I also perform Single leg calf raises to failure, slow squats and single leg bend and reach a few times a day when I am making a coffee or just stretching my legs. I have added a number of squats to my daily routine. I have added SiS Rego Rapid Recovery drink to my routine immediately after workouts / runs which is helping me recover and feel stronger.

Stretch

I try to avoid performing static stretches without warming my muscles first so when I am at home after the exercises I mention above I do some upper and lower calf stretches and quads.

The Ice Baths have been great in helping reduce the swelling you experience after long runs and I have also added cold showers when I don’t have an ice bath. The Kinesiology Tape is also supposed to help reduce swelling in the taped areas.

Progress and pacing

Week 14 of the Plan

Day 1 Monday 04/04 – Rest Day.
Day 2 Tuesday 05/04 –6 Miles – 6 Miles Slow
Day 3 Wednesday 06/04 – 10 Miles – 2 Miles Slow – 7 Miles Fast – 1 Miles Slow (Fast 7:55/mi – 8:05/mi).
Day 4 Thursday 07/04 – Rest Day.
Day 5 Friday 08/04 – 8 x 800 Metres – Slow 2 Miles – 0.5 Miles Fast x 8 followed by 1 Min Slow and finally 1 Miles Slow (Fast 7:05/mi – 7:20/mi)
Day 6 Saturday 09/04 – 5 Miles Slow
Day 7 Sunday 10/04 – 13 Miles – 8 Miles Steady – 4 Miles fast – 1 Miles Steady (Steady 7:39/mi to 8:09/mi, Fast 7:45/mi – 7:55/mi)

Here is what I actually did:

Day 1 – Rest day.
Day 2 – 10.01 Miles overall pace of 8:15/mi – 2 Miles 8:35/mi – 7 Miles 8:04/mi – 1 Miles 8:47/mi
Day 3 – 7.31 Miles run with Northowram Pumas at overall at 9:23/mi – 6 Miles 9:15/mi
Day 4 – Boxercise, 6 x 1:30 Punching different combinations including knees & kicks. 1 Station 3:00 Sit Ups passing 4kg Medicine Ball to partner, 1:30 Skipping, 1:30 Step up quick feet, double feet jump, side jump alternating feet in middle, burpees, 1:30 Burpees with 6kg Kettle Bell, 1:30 Lunges with 2 x 5kg Kettle Bells.
Day 5 – 7.53 Miles overall pace 8:19 – 2 Miles 8:34/mi – 0.5 Miles from 7:29/mi to 8:24/mi – 1 Miles 9:01/mi
Day 6 – 5.04 Miles overall pace 7:41 (including 5k Park Run at 21:25)
Day 7 – 13.1 Miles overall 8:11/mi – 8 Miles 8:16/mi – 4 Miles 8:09/mi – 1 mile 7:49/mi

Overall I was quite a bit slower than the plan and completed slightly more than the suggested mileage.

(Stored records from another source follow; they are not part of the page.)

(** * Gas estimation for ERC-4337 user operations (alto, entry point 0.7)

    A shallow embedding of the gas-estimation module of the bundler
    ([calcDefaultPreVerificationGas], [packUserOp],
    [packedUserOperationToRandomDataUserOp], [calcPreVerificationGas],
    [calcOptimismPreVerificationGas], [calcArbitrumPreVerificationGas],
    [calcVerificationGasAndCallGasLimit], [parseViemError]) and the
    properties of it that the specification states.

    Conventions of the embedding
    - a JS [bigint] is a [Z]; [/] on bigints is [Z.quot] and throws a
      [RangeError] on a zero divisor;
    - a JS [number] that holds a gas constant is a [Z]; the one real-valued
      expression of the module is evaluated in [Q] (exact rationals, which
      is what the doubles of the code hold for the default overheads);
    - a viem [Hex] value is a [string] ("0x" followed by hex digits), so
      that [.length] is [String.length];
    - a [Uint8Array] is a [list byte];
    - a thrown exception is the left injection of [Result];
    - an [async] function is a [Promise]: the collaborator calls it made,
      in order, and its outcome. *)

From Stdlib Require Import ZArith QArith Qround Lqa String Ascii Bool Lia.
From Stdlib Require Import Strings.Byte.
From Stdlib Require Import List.
Import ListNotations.

Local Open Scope string_scope.
Local Open Scope list_scope.
Local Open Scope Z_scope.

(** ** Exceptions and fallible computations *)

Inductive Exception : Type :=
| RpcError (message : string)      (* the module's own [RpcError] class *)
| RangeError (message : string)    (* JS runtime: bigint division by zero, BigInt(NaN), Buffer.alloc(-1) *)
| TypeError (message : string)     (* JS runtime: reduce of an empty array *)
| ViemError (message : string)     (* viem: a value it rejects (bad hex, bad ABI value) *)
| Rejected (reason : string).      (* a collaborator call (RPC, contract read) rejected *)

Definition Result (A : Type) : Type := (Exception + A)%type.

Definition ok {A} (a : A) : Result A := inr a.
Definition throw {A} (e : Exception) : Result A := inl e.

Definition bindR {A B} (c : Result A) (k : A -> Result B) : Result B :=
  match c with
  | inl e => inl e
  | inr a => k a
  end.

I have also been focusing on recovery and each night I have been spending around 15-30 Minutes with the Foam Roller & Massage Stick, mainly focusing on my calves and feet but also some on the IT Band from my hips to ankles (after training). I supplement this with self massage on my calves, down the shin bone, around the ankles and underneath the feet along with Ice Baths.